The extra money to aid asylum-seekers along the Rio Grande Valley Sector, the eastern-most region of the 2,000-mile southern border, will go toward “medical, shower/laundry, food, caregiver, etc.,” a Border Patrol official told the Examiner on condition of anonymity.
The Rio Grande Valley Sector had expected to spend $12.5 million on contracted services between last October and this September, known as fiscal 2019.
However, due to a drastic uptick in the number of immigrant family apprehensions in the valley since October, they now say they are on track to spend $20 million by September.
Nearly 250,000 people who illegally crossed into the U.S. as part of a “family unit” have been taken into custody across the southern border since October. Of that figure, nearly 102,000, or 40%, took place in southeastern Texas, likely because it is the closest destination for Central Americans to enter the U.S. at 1,100 miles from the Guatemala-Mexico border.
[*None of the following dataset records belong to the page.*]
(* ===== verification/Regex.v ===== *)
(** * Regular expressions of the language

    An executable model of the patterns the sources use: the matcher in
    continuation-passing style of the language's own definition, so that greedy
    repetition, the order of alternatives, captures and back references behave as
    they do there.  The lemmas let a proof run a pattern over a text whose pieces
    are known only by what class their units are in. *)

From S2P Require Import Prelude.
#[global] Open Scope Z_scope.

(** The captures: group number and text, the latest first. *)
Definition caps : Type := list (nat * jstring).

Fixpoint cap (c : caps) (n : nat) : option jstring :=
  match c with
  | [] => None
  | (m, w) :: c' => if (m =? n)%nat then Some w else cap c' n
  end.

(** The text of group [n], empty where the group did not take part. *)
Definition capd (c : caps) (n : nat) : jstring := coalesce (cap c n) [].

Inductive regex :=
| Eps
| Lit (s : jstring)
| Chr (p : N -> bool)
| Seq (a b : regex)
| Alt (a b : regex)
| Star (a : regex)
| Grp (n : nat) (a : regex)
| Ref (n : nat).

Definition Plus (a : regex) : regex := Seq a (Star a).
Definition Opt (a : regex) : regex := Alt a Eps.
Definition Seqs (l : list regex) : regex := foldr Seq Eps l.
Definition Alts (l : list regex) (last : regex) : regex := foldr Alt last l.

(** The classes of units the patterns write. *)
Definition any_but (l : jstring) (c : N) : bool := negb (bool_decide (c ∈ l)).
Definition one_of (l : jstring) (c : N) : bool := bool_decide (c ∈ l).
(** [.] without the [s] flag: anything but a line terminator. *)
Definition dot : N -> bool := any_but [10; 13; 8232; 8233]%N.
Definition anything (c : N) : bool := true.

(** The text after a prefix. *)
Fixpoint strip (p s : jstring) : option jstring :=
  match p, s with
  | [], _ => Some s
  | c :: p', d :: s' => if (c =? d)%N then strip p' s' else None
  | _ :: _, [] => None
  end.

Definition orelse {A} (a b : option A) : option A :=
  match a with Some _ => a | None => b end.

Section Matcher.
Context {A : Type}.

(** A continuation: the text that is left and the captures so far. *)
Definition cont : Type := jstring -> caps -> option A.

Section Loop.
Context (m : cont -> cont) (k : cont).

(** Greedy repetition; a round that consumes nothing is refused, so the length of
    the text bounds the rounds. *)
Fixpoint star_loop (fuel : nat) (a : jstring) (c : caps) : option A :=
  orelse
    match fuel with
    | O => None
    | S f => m (fun a' c' => if (length a' <? length a)%nat then star_loop f a' c' else None) a c
    end
    (k a c).
End Loop.

Fixpoint run (r : regex) (k : cont) (a : jstring) (c : caps) : option A :=
  match r with
  | Eps => k a c
  | Lit s => match strip s a with Some a' => k a' c | None => None end
  | Chr p => match a with x :: a' => if p x then k a' c else None | [] => None end
  | Seq r1 r2 => run r1 (run r2 k) a c
  | Alt r1 r2 => orelse (run r1 k a c) (run r2 k a c)
  | Star r1 => star_loop (run r1) k (length a) a c
  | Grp n r1 => run r1 (fun a' c' => k a' ((n, take (length a - length a') a) :: c')) a c
  | Ref n => match strip (capd c n) a with Some a' => k a' c | None => None end
  end.
End Matcher.

Arguments cont : clear implicits.

(** [s.match(/^r$/)] *)
Definition at_end : cont caps := fun a c => match a with [] => Some c | _ => None end.
Definition fullmatch (r : regex) (s : jstring) : option caps := run r at_end s [].

(** [/^r$/.test(s)] *)
Definition test (r : regex) (s : jstring) : bool :=
  match fullmatch r s with Some _ => true | None => false end.

(** A match at the head of a text: what is left, and the captures. *)
Definition prefixmatch (r : regex) (s : jstring) : option (jstring * caps) :=
  run r (fun a c => Some (a, c)) s [].

(** The first match at or after the current place, the text before it, the captures and the
    text after it; [guard] sees the unit before the place and the text after it. *)
Fixpoint search_from (guard : option N -> jstring -> bool) (r : regex) (prev : option N) (s : jstring)
  : option (jstring * caps * jstring) :=
  match (if guard prev s then prefixmatch r s else None), s with
  | Some (rest, c), _ => Some ([], c, rest)
  | None, [] => None
  | None, x :: s' =>
      match search_from guard r (Some x) s' with
      | Some (before, c, rest) => Some (x :: before, c, rest)
      | None => None
      end
  end.

Definition no_guard (_ : option N) (_ : jstring) : bool := true.

(** [\b]: the place is between a word unit and one that is not. *)
Definition is_word (c : N) : bool :=
  (is_digit c || ((65 <=? c) && (c <=? 90)) || ((97 <=? c) && (c <=? 122)) || (c =? 95))%N.
Definition word_boundary (prev : option N) (s : jstring) : bool :=
  negb (Bool.eqb (match prev with Some c => is_word c | None => false end)
                 (match s with c :: _ => is_word c | [] => false end)).

(** The matches one after another, as a loop over [exec] of a global pattern finds them; the
    text between the matches is kept.  The patterns never match the empty text, so the
    length of the text bounds their number. *)
Fixpoint match_all (guard : option N -> jstring -> bool) (r : regex) (fuel : nat)
    (prev : option N) (s : jstring) : list (jstring * caps) * jstring :=
  match fuel with
  | O => ([], s)
  | S f =>
      match search_from guard r prev s with
      | None => ([], s)
      | Some (before, c, rest) =>
          let consumed := take (length s - length rest) s in
          let (ms, tail) := match_all guard r f (last consumed) rest in
          ((before, c) :: ms, tail)
      end
  end.

Definition matchAll (guard : option N -> jstring -> bool) (r : regex) (s : jstring)
  : list (jstring * caps) * jstring :=
  match_all guard r (S (length s)) None s.

(** [s.split(/r/)] and [s.replaceAll(/r/g, by)] for patterns without groups. *)
Definition split_re (r : regex) (s : jstring) : list jstring :=
  let (ms, tail) := matchAll no_guard r s in map fst ms ++ [tail].
Definition replace_re (r : regex) (by_ : jstring) (s : jstring) : jstring :=
  let (ms, tail) := matchAll no_guard r s in
  concat (map (fun m => m.1 ++ by_) ms) ++ tail.

(** ** Running a pattern *)

Section Running.
Context {A : Type}.
Implicit Types (k : cont A) (a w : jstring) (c : caps).

Lemma strip_app w a : strip w (w ++ a) = Some a.
Proof. induction w as [|x w IH]; cbn; [done|]. by rewrite N.eqb_refl. Qed.

Lemma strip_Some w a a' : strip w a = Some a' <-> a = w ++ a'.
Proof.
  split; [|intros ->; apply strip_app]. revert a.
  induction w as [|x w IH]; intros a; cbn; [by intros [= ->]|].
  destruct a as [|y a]; [done|]. destruct (N.eqb_spec x y) as [->|]; [|done].
  by intros ->%IH.
Qed.

Lemma run_Seq r1 r2 k a c : run (Seq r1 r2) k a c = run r1 (run r2 k) a c.
Proof. done. Qed.

Lemma run_Chr_head p k x a c : p x = true -> run (Chr p) k (x :: a) c = k a c.
Proof. cbn. by intros ->. Qed.

Lemma run_Lit_app w k a c : run (Lit w) k (w ++ a) c = k a c.
Proof. cbn. by rewrite strip_app. Qed.

Lemma run_Lit_pre w k a a' c : a = w ++ a' -> run (Lit w) k a c = k a' c.
Proof. intros ->. apply run_Lit_app. Qed.

Lemma run_Lit_fail w k a c : startsWith a w = false -> run (Lit w) k a c = None.
Proof.
  intros H. cbn. destruct (strip w a) as [a'|] eqn:E; [|done]. apply strip_Some in E as ->.
  assert (startsWith (w ++ a') w = true) as H' by (apply startsWith_app; eauto). congruence.
Qed.

Lemma run_Grp n r k a c :
  run (Grp n r) k a c = run r (fun a' c' => k a' ((n, take (length a - length a') a) :: c')) a c.
Proof. done. Qed.

Lemma captured w a : take (length (w ++ a) - length a) (w ++ a) = w.
Proof.
  rewrite length_app. replace (length w + length a - length a)%nat with (length w) by lia.
  apply take_app_length.
Qed.

Lemma run_Ref n w k a c : cap c n = Some w -> run (Ref n) k (w ++ a) c = k a c.
Proof. intros H. cbn. unfold capd. rewrite H. cbn. by rewrite strip_app. Qed.

(** A literal or a back reference, whatever the text. *)
Lemma run_Lit_strip w k a c :
  run (Lit w) k a c = match strip w a with Some a' => k a' c | None => None end.
Proof. done. Qed.

Lemma run_Ref_strip n k a c :
  run (Ref n) k a c = match strip (capd c n) a with Some a' => k a' c | None => None end.
Proof. done. Qed.

Lemma run_Alt r1 r2 k a c : run (Alt r1 r2) k a c = orelse (run r1 k a c) (run r2 k a c).
Proof. done. Qed.

Lemma run_Alt_l r1 r2 k a c x : run r1 k a c = Some x -> run (Alt r1 r2) k a c = Some x.
Proof. intros H. cbn. by rewrite H. Qed.

Lemma run_Alt_r r1 r2 k a c : run r1 k a c = None -> run (Alt r1 r2) k a c = run r2 k a c.
Proof. intros H. cbn. by rewrite H. Qed.

(** A pattern that, on a text starting with [w], has exactly one way: it consumes [w]. *)
Definition eats (r : regex) (w : jstring) : Prop :=
  forall k a c, run r k (w ++ a) c = k a c.

Lemma eats_Lit w : eats (Lit w) w.
Proof. intros k a c. apply run_Lit_app. Qed.

Lemma eats_Chr p x : p x = true -> eats (Chr p) [x].
Proof. intros H k a c. cbn. by rewrite H. Qed.

Lemma eats_Seq r1 r2 w1 w2 : eats r1 w1 -> eats r2 w2 -> eats (Seq r1 r2) (w1 ++ w2).
Proof. intros H1 H2 k a c. rewrite <- app_assoc, run_Seq, H1. apply H2. Qed.

(** Repetition over a text cut into pieces each of which the pattern eats: the only way
    that is left is to take them all, when the rest of the pattern cannot start at the start
    of a piece and no further round can start after the last. *)
Lemma star_loop_pieces r k ws a c fuel :
  Forall (fun w => eats r w /\ w <> []) ws ->
  (forall w ws1 ws2, ws = ws1 ++ w :: ws2 -> k (concat (w :: ws2) ++ a) c = None) ->
  (forall k', run r k' a c = None) ->
  (length ws <= fuel)%nat ->
  star_loop (run r) k fuel (concat ws ++ a) c = k a c.
Proof.
  intros Hws. revert fuel. induction Hws as [|w ws [Hw Hne] Hws IH]; intros fuel Hk Ha Hf.
  - cbn [concat app]. destruct fuel; cbn [star_loop]; rewrite ?Ha; cbn; by destruct (k a c).
  - destruct fuel as [|f]; [cbn in Hf; lia|]. cbn [star_loop concat]. rewrite <- app_assoc, Hw.
    rewrite (proj2 (Nat.ltb_lt _ _)) by (rewrite !length_app; destruct w; [done|cbn; lia]).
    rewrite IH; [|by intros w' ws1 ws2 ->; apply (Hk w' (w :: ws1) ws2)|done|cbn in Hf; lia].
    specialize (Hk w [] ws eq_refl). cbn [concat] in Hk. rewrite <- app_assoc in Hk. rewrite Hk.
    by destruct (k a c).
Qed.

Lemma run_Star_pieces r k ws a c :
  Forall (fun w => eats r w /\ w <> []) ws ->
  (forall w ws1 ws2, ws = ws1 ++ w :: ws2 -> k (concat (w :: ws2) ++ a) c = None) ->
  (forall k', run r k' a c = None) ->
  run (Star r) k (concat ws ++ a) c = k a c.
Proof.
  intros Hws Hk Ha. cbn [run]. apply star_loop_pieces; [done..|].
  rewrite length_app. assert (length ws <= length (concat ws))%nat; [|lia].
  clear Hk. induction Hws as [|w ws [_ Hw] _ IH]; cbn; [lia|]. rewrite length_app.
  destruct w; [done|cbn; lia].
Qed.

Definition starts (p : N -> bool) (a : jstring) : bool :=
  match a with x :: _ => p x | [] => false end.

(** A continuation that can only go on at a unit of class [q]. *)
Definition needs (q : N -> bool) (k : cont A) : Prop :=
  forall a c, starts q a = false -> k a c = None.

Lemma run_Chr_stop p k a c : starts p a = false -> run (Chr p) k a c = None.
Proof. destruct a as [|x a]; cbn; [done|]. by intros ->. Qed.

(** A greedy run of a class, followed by something that cannot start inside it. *)
Lemma run_Star_Chr p k w a c :
  Forall (fun x => p x = true) w -> starts p a = false ->
  (forall x w', p x = true -> Forall (fun x => p x = true) w' -> k (x :: w' ++ a) c = None) ->
  run (Star (Chr p)) k (w ++ a) c = k a c.
Proof.
  intros Hw Ha Hk.
  assert (forall w : jstring, concat (map (fun x => [x]) w) = w) as Hconcat.
  { clear. intros w. induction w as [|x w IH]; cbn; [done|]. by rewrite IH. }
  rewrite <- (Hconcat w). apply run_Star_pieces.
  - clear -Hw. induction Hw; cbn; constructor; [split; [by apply eats_Chr|done]|done].
  - intros v ws1 ws2 E. assert (exists w1 x w2, w = w1 ++ x :: w2 /\ v = [x] /\ ws2 = map (fun x => [x]) w2)
      as (w1 & x & w2 & -> & -> & ->).
    { revert E. clear. revert ws1. induction w as [|y w IH]; intros ws1 E; [by destruct ws1|].
      destruct ws1 as [|v1 ws1]; cbn in E; injection E as E1 E2.
      - exists [], y, w. by subst.
      - destruct (IH _ E2) as (w1 & x & w2 & -> & -> & ->). by exists (y :: w1), x, w2. }
    cbn [concat app]. rewrite Hconcat. apply Forall_app in Hw as [_ [Hx Hw2]%Forall_cons].
    by apply Hk.
  - intros k'. by apply run_Chr_stop.
Qed.

Lemma run_Plus_Chr p q k w a c :
  w <> [] -> Forall (fun x => p x = true) w -> starts p a = false ->
  needs q k -> (forall x, p x = true -> q x = false) ->
  run (Plus (Chr p)) k (w ++ a) c = k a c.
Proof.
  intros Hne Hw Ha Hk Hpq. destruct Hw as [|x w Hx Hw]; [done|]. unfold Plus.
  cbn [app]. rewrite run_Seq, run_Chr_head by done. apply run_Star_Chr; [done..|]. intros y w' Hy _. apply Hk. cbn. auto.
Qed.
If costs out of the Rio Grande Valley are similar in proportion to the apprehension rates in the other eight regions along the border, the agency would spend approximately $50 million on these types of services and goods by the fiscal year’s end across all southern border regions.
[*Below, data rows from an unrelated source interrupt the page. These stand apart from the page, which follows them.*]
(* ===== verification/RequestRulesText.v ===== *)
(** * The text of request rules is read back

    What the visual editor of request rules writes, the parser reads as the same groups,
    and a billing expression combined with them is cut at the same place; and the rules for
    which this fails. *)

From S2P Require Import Prelude JsValue JsText Regex RequestRules.
#[global] Open Scope Z_scope.

(** ** Scanning for separators *)

Definition step_depth (d : Z) (c : N) : Z :=
  let d := if (c =? 40)%N then d + 1 else d in if (c =? 41)%N then d - 1 else d.

(** No separator starts at the top level within [t], when [rest] follows it. *)
Fixpoint calm (sep : jstring) (d : Z) (t rest : jstring) : bool :=
  match t with
  | [] => true
  | c :: t' =>
      negb ((step_depth d c =? 0) && startsWith (t ++ rest) sep) && calm sep (step_depth d c) t' rest
  end.

Definition noparen (t : jstring) : Prop := Forall (fun c => c <> 40 /\ c <> 41)%N t.

Lemma depth_after_cons d c t : depth_after d (c :: t) = depth_after (step_depth d c) t.
Proof. done. Qed.

Lemma depth_after_app t1 : forall d t2, depth_after d (t1 ++ t2) = depth_after (depth_after d t1) t2.
Proof. induction t1 as [|c t IH]; intros d t2; [done|]. cbn [app]. rewrite !depth_after_cons. apply IH. Qed.

Lemma step_depth_noparen d c : (c <> 40 /\ c <> 41)%N -> step_depth d c = d.
Proof.
  intros [H1 H2]. unfold step_depth. by rewrite (proj2 (N.eqb_neq _ _) H1), (proj2 (N.eqb_neq _ _) H2).
Qed.

Lemma depth_after_noparen d t : noparen t -> depth_after d t = d.
Proof. intros H. induction H; [done|]. by rewrite depth_after_cons, step_depth_noparen. Qed.

Lemma calm_app sep t1 : forall d t2 rest,
  calm sep d (t1 ++ t2) rest = calm sep d t1 (t2 ++ rest) && calm sep (depth_after d t1) t2 rest.
Proof.
  induction t1 as [|c t IH]; intros d t2 rest; [done|]. cbn [app calm]. rewrite depth_after_cons, IH.
  rewrite andb_assoc. cbn [app]. by rewrite <- app_assoc.
Qed.

Lemma calm_deep sep d t rest : d <> 0 -> noparen t -> calm sep d t rest = true.
Proof.
  intros Hd H. induction H as [|c t Hc _ IH]; [done|]. cbn [calm]. rewrite (step_depth_noparen _ _ Hc).
  by rewrite (proj2 (Z.eqb_neq _ _) Hd), IH.
Qed.

Lemma calm_head sep c0 d t rest : startsWith sep [c0] = true -> Forall (fun c => c <> c0) t ->
  calm sep d t rest = true.
Proof.
  intros [sep' ->]%startsWith_app H. revert d. induction H as [|c t Hc _ IH]; intros d; [done|].
  cbn [calm app startsWith]. rewrite IH. rewrite (proj2 (N.eqb_neq c0 c)) by done. by rewrite andb_false_r.
Qed.

Lemma startsWith_short s sep rest : (length sep <= length s)%nat ->
  startsWith (s ++ rest) sep = startsWith s sep.
Proof.
  revert s. induction sep as [|c sep IH]; intros s H; [done|]. destruct s as [|d s]; cbn in *; [lia|].
  rewrite IH by lia. done.
Qed.

Lemma startsWith_includes u s sep : startsWith s sep = true -> includes (u ++ s) sep = true.
Proof.
  intros H. unfold includes. induction u as [|c u IH]; cbn [app].
  - destruct s; cbn; by rewrite H.
  - cbn [indexOf]. destruct (startsWith (c :: u ++ s) sep); [done|]. by destruct (indexOf (u ++ s) sep).
Qed.

(** A text that holds no separator and does not end in a unit of one. *)
Lemma calm_free sep d t x rest : includes (t ++ [x]) sep = false -> x ∉ sep ->
  calm sep d (t ++ [x]) rest = true.
Proof.
  intros Hi Hx. cut (forall u v d, t ++ [x] = u ++ v -> calm sep d v rest = true); [by intros H; apply (H [])|].
  intros u v. revert u. induction v as [|c v IH]; intros u d' E; [done|]. cbn [calm].
  rewrite (IH (u ++ [c])) by by rewrite <- app_assoc. rewrite andb_true_r.
  apply negb_true_iff, andb_false_iff. right. apply not_true_iff_false. intros H.
  destruct (decide (length sep <= length (c :: v))%nat) as [Hl|Hl].
  - rewrite startsWith_short in H by done. apply (startsWith_includes u) in H. rewrite <- E in H. congruence.
  - apply startsWith_app in H as [k Hk].
    assert (exists v', c :: v = v' ++ [x]) as [v' Ev].
    { destruct (exists_last (l := c :: v)) as (v' & y & Ev); [done|]. exists v'. rewrite Ev in E |- *.
      rewrite app_assoc in E. apply app_inj_tail in E as [_ ->]. done. }
    apply Hx. rewrite Ev in Hk. rewrite <- app_assoc in Hk.
    apply (f_equal (take (length sep))) in Hk. rewrite take_app_length in Hk.
    rewrite Ev, length_app in Hl. cbn in Hl.
    rewrite <- Hk, take_app_ge by lia. apply elem_of_app. right.
    replace (length sep - length v')%nat with (S (length sep - S (length v'))) by lia. cbn. left.
Qed.

Lemma split_top_calm sep t : forall d cur rest, calm sep d t rest = true ->
  split_top sep 0 d cur (t ++ rest) = split_top sep 0 (depth_after d t) (rev t ++ cur) rest.
Proof.
  induction t as [|c t IH]; intros d cur rest H; [done|]. cbn [calm] in H. apply andb_true_iff in H as [H1 H2].
  apply negb_true_iff in H1. cbn [app split_top]. fold (step_depth d c). cbn [app] in H1. rewrite H1.
  rewrite IH, depth_after_cons by done. cbn [rev]. by rewrite <- app_assoc.
Qed.

(** A part of a joined text: balanced, and without a separator at its top level. *)
Definition segment (sep p : jstring) : Prop :=
  depth_after 0 p = 0 /\ forall rest, rest = [] \/ startsWith rest sep = true -> calm sep 0 p rest = true.

Lemma split_top_skip sep w : forall n d cur rest, n = length w ->
  split_top sep n d cur (w ++ rest) = split_top sep 0 d cur rest.
Proof. induction w as [|c w IH]; intros n d cur rest ->; [done|]. cbn. by apply IH. Qed.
In February, Congress gave U.S. Customs and Border Protection $128 million for medical staff; $40 million for food, formula, and diapers; and $24 million to cover transportation costs of migrants in Border Patrol custody. The $192 million supplemental funding expires in September 2020.
Customs and Border Protection did not respond to a request for comment on how much of the $192 million it expects to spend by this September or what it will do with leftover money.
[Also read: Border Patrol expects to quadruple spending as more immigrant families arrive in Arizona]
Aaron Reichlin-Melnick, a policy analyst for the American Immigration Council, told the Washington Examiner he is concerned about how the department is spending the supplemental money and why it is seeking an additional $4.5 billion, when “only $10 million would go toward” consumable items like food, diapers, and baby formula.
“At a time when DHS is saying that they have run out of resources, this shows that they are currently operating within the funding that Congress already gave them,” Reichlin-Melnick said in a phone call. “The amount of money Congress gave the agency in February looks to be well within the range they actually need.”
The supplemental $192 million from February appears to be enough to last Customs and Border Protection until September 2020, but the Department of Homeland Security has insisted it needs more “humanitarian” funding. In an April 30 hearing before the House Appropriations Committee, acting DHS Secretary Kevin McAleenan said Customs and Border Protection needed an additional $500 million because he expected to “exhaust all resources” by September.
The majority of that money will not go toward those three focuses, but will be directed toward installing semi-permanent “soft-siding” facilities, or tents. Setting up temporary facilities would allow families to be held together while their asylum cases are rushed through the immigration court system. The Trump administration legally cannot hold families for more than 20 days due to a 2015 court ruling in the Flores settlement and has had to release hundreds of thousands of family units since October.
“Whereas CBP would say building new processing centers is humanitarian, I think it stretches the definitions of humanitarian to say that increased detention is humanitarian, while acknowledging the current facilities are not fit for holding children,” Reichlin-Melnick said.
Ronald Vitiello, the former acting director of Immigration and Customs Enforcement, said in March Border Patrol agents have had to release onto the street immigrant families apprehended at the southern border rather than transferring them to ICE. Those released are told to show up for asylum hearings in the future, often two to five years down the road.